# TASK DETAILS
In the listing below, find the line that contains "apply good_bind, (good_rev_bits" and the line that contains "apply good_bind, (good_P n u3". Quote both and every line between them, exactly, and nothing more.

# DATA LISTING
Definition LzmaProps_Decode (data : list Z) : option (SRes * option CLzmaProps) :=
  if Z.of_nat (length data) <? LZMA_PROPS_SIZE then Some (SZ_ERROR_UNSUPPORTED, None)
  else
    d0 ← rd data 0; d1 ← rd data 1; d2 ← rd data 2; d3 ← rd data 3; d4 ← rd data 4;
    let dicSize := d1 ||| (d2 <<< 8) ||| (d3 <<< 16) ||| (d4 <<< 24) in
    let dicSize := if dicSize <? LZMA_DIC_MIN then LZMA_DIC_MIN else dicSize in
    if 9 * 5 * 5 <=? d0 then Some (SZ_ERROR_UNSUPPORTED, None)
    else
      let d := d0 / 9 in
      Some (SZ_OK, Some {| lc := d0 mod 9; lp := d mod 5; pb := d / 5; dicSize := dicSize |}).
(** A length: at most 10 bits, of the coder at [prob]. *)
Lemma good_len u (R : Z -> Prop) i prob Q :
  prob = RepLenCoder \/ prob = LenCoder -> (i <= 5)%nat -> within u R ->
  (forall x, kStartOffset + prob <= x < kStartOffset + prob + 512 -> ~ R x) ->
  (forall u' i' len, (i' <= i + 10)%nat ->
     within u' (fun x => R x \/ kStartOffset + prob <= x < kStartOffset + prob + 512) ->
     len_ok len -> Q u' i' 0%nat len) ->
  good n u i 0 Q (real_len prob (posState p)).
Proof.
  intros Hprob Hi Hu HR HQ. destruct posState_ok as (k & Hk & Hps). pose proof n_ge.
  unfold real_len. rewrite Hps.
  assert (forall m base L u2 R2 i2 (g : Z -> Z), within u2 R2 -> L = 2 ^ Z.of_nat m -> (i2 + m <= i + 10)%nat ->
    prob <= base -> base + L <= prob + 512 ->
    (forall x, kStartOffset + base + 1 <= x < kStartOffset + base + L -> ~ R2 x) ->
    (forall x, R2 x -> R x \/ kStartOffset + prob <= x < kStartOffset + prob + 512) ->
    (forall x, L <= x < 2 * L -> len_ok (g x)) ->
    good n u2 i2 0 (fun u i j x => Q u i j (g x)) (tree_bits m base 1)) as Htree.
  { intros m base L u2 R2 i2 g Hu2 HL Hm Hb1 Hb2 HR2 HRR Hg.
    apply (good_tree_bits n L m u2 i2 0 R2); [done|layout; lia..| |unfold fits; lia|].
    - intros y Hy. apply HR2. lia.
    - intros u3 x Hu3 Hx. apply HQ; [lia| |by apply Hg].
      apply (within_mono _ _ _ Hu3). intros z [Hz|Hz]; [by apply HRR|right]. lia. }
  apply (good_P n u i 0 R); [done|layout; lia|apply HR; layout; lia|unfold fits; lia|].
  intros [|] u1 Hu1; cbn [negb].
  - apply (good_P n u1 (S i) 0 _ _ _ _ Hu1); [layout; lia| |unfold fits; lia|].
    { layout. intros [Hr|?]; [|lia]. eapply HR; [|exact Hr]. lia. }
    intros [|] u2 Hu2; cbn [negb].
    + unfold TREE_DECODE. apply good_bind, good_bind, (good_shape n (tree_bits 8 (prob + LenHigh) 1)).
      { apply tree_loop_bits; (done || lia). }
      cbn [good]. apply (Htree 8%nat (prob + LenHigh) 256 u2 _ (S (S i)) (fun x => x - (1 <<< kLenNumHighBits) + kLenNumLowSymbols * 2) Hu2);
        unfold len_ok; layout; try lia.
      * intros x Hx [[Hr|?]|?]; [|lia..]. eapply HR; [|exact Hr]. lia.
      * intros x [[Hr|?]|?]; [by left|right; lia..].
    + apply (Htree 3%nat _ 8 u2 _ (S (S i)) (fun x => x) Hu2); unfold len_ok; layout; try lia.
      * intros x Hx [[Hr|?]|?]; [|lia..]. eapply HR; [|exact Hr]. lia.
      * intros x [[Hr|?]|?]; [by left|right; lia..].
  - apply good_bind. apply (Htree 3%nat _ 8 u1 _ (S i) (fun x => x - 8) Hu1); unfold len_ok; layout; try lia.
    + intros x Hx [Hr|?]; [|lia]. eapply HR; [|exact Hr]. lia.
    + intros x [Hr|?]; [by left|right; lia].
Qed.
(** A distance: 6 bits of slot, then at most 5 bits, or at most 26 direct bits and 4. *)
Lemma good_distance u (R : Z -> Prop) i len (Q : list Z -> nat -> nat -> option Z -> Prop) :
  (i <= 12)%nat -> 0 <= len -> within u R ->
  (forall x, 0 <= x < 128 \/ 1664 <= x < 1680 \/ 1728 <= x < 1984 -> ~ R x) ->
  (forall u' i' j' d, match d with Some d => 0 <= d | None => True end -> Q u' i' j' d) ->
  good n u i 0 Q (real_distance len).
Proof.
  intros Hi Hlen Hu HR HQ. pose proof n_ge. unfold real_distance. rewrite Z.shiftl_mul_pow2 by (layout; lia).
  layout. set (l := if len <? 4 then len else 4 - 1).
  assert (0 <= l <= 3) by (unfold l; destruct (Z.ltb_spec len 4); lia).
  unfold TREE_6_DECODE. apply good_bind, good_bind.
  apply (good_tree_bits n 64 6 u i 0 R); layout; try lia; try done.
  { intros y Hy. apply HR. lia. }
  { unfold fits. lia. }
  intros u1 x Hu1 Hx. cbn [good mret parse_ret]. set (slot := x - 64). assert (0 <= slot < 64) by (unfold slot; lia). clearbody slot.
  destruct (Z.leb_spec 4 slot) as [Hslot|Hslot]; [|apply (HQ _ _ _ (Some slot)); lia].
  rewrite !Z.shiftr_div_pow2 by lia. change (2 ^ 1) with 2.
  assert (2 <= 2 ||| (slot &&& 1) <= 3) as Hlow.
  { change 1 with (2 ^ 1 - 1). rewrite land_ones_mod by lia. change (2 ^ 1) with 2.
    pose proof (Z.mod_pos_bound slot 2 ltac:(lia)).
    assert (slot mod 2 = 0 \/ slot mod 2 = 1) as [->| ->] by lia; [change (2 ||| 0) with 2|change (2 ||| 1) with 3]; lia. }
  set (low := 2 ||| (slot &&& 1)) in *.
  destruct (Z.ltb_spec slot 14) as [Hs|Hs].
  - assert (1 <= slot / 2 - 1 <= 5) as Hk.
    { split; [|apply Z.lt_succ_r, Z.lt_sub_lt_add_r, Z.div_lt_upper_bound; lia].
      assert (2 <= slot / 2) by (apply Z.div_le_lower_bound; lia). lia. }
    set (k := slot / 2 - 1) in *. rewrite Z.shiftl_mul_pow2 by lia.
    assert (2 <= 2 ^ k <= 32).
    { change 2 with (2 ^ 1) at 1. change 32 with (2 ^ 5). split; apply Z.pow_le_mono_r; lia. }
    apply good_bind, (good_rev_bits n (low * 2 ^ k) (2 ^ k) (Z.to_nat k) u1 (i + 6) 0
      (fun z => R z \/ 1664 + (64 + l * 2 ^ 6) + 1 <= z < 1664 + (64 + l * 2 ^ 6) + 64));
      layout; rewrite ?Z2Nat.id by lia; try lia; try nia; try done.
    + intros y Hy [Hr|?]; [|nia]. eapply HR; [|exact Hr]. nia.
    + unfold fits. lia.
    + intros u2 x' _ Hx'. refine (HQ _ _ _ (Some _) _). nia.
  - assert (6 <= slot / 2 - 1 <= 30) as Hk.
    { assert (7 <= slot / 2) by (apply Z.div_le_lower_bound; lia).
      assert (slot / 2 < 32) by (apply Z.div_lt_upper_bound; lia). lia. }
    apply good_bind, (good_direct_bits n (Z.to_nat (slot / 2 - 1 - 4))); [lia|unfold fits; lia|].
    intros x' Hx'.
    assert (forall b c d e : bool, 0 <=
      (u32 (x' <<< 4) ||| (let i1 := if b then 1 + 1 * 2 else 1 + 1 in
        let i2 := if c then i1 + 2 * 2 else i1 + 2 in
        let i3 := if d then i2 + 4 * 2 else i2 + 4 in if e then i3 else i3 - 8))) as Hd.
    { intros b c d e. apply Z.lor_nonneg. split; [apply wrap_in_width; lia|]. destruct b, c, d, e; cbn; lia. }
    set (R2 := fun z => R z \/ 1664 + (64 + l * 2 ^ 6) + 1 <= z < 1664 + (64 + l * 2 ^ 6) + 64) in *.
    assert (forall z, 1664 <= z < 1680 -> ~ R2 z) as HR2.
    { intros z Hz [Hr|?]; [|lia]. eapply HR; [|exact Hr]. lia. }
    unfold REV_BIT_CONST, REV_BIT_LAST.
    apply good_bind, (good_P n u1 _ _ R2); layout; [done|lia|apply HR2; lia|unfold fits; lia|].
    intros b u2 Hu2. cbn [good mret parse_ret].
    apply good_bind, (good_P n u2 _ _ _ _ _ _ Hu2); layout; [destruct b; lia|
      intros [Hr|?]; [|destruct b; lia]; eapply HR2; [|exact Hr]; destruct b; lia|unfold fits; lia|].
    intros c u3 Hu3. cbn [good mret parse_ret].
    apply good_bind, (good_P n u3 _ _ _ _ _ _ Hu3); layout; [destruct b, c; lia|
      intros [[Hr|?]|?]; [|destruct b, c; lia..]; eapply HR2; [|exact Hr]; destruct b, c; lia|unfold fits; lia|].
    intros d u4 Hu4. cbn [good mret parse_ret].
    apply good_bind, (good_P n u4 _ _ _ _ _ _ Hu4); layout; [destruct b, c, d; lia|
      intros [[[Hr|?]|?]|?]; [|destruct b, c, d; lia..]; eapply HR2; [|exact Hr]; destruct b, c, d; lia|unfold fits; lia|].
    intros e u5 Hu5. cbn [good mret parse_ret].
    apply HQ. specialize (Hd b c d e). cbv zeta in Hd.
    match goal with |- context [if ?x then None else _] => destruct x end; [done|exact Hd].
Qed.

# RESULT FOR THIS EXERCISE
    apply good_bind, (good_rev_bits n (low * 2 ^ k) (2 ^ k) (Z.to_nat k) u1 (i + 6) 0
      (fun z => R z \/ 1664 + (64 + l * 2 ^ 6) + 1 <= z < 1664 + (64 + l * 2 ^ 6) + 64));
      layout; rewrite ?Z2Nat.id by lia; try lia; try nia; try done.
    + intros y Hy [Hr|?]; [|nia]. eapply HR; [|exact Hr]. nia.
    + unfold fits. lia.
    + intros u2 x' _ Hx'. refine (HQ _ _ _ (Some _) _). nia.
  - assert (6 <= slot / 2 - 1 <= 30) as Hk.
    { assert (7 <= slot / 2) by (apply Z.div_le_lower_bound; lia).
      assert (slot / 2 < 32) by (apply Z.div_lt_upper_bound; lia). lia. }
    apply good_bind, (good_direct_bits n (Z.to_nat (slot / 2 - 1 - 4))); [lia|unfold fits; lia|].
    intros x' Hx'.
    assert (forall b c d e : bool, 0 <=
      (u32 (x' <<< 4) ||| (let i1 := if b then 1 + 1 * 2 else 1 + 1 in
        let i2 := if c then i1 + 2 * 2 else i1 + 2 in
        let i3 := if d then i2 + 4 * 2 else i2 + 4 in if e then i3 else i3 - 8))) as Hd.
    { intros b c d e. apply Z.lor_nonneg. split; [apply wrap_in_width; lia|]. destruct b, c, d, e; cbn; lia. }
    set (R2 := fun z => R z \/ 1664 + (64 + l * 2 ^ 6) + 1 <= z < 1664 + (64 + l * 2 ^ 6) + 64) in *.
    assert (forall z, 1664 <= z < 1680 -> ~ R2 z) as HR2.
    { intros z Hz [Hr|?]; [|lia]. eapply HR; [|exact Hr]. lia. }
    unfold REV_BIT_CONST, REV_BIT_LAST.
    apply good_bind, (good_P n u1 _ _ R2); layout; [done|lia|apply HR2; lia|unfold fits; lia|].
    intros b u2 Hu2. cbn [good mret parse_ret].
    apply good_bind, (good_P n u2 _ _ _ _ _ _ Hu2); layout; [destruct b; lia|
      intros [Hr|?]; [|destruct b; lia]; eapply HR2; [|exact Hr]; destruct b; lia|unfold fits; lia|].
    intros c u3 Hu3. cbn [good mret parse_ret].
    apply good_bind, (good_P n u3 _ _ _ _ _ _ Hu3); layout; [destruct b, c; lia|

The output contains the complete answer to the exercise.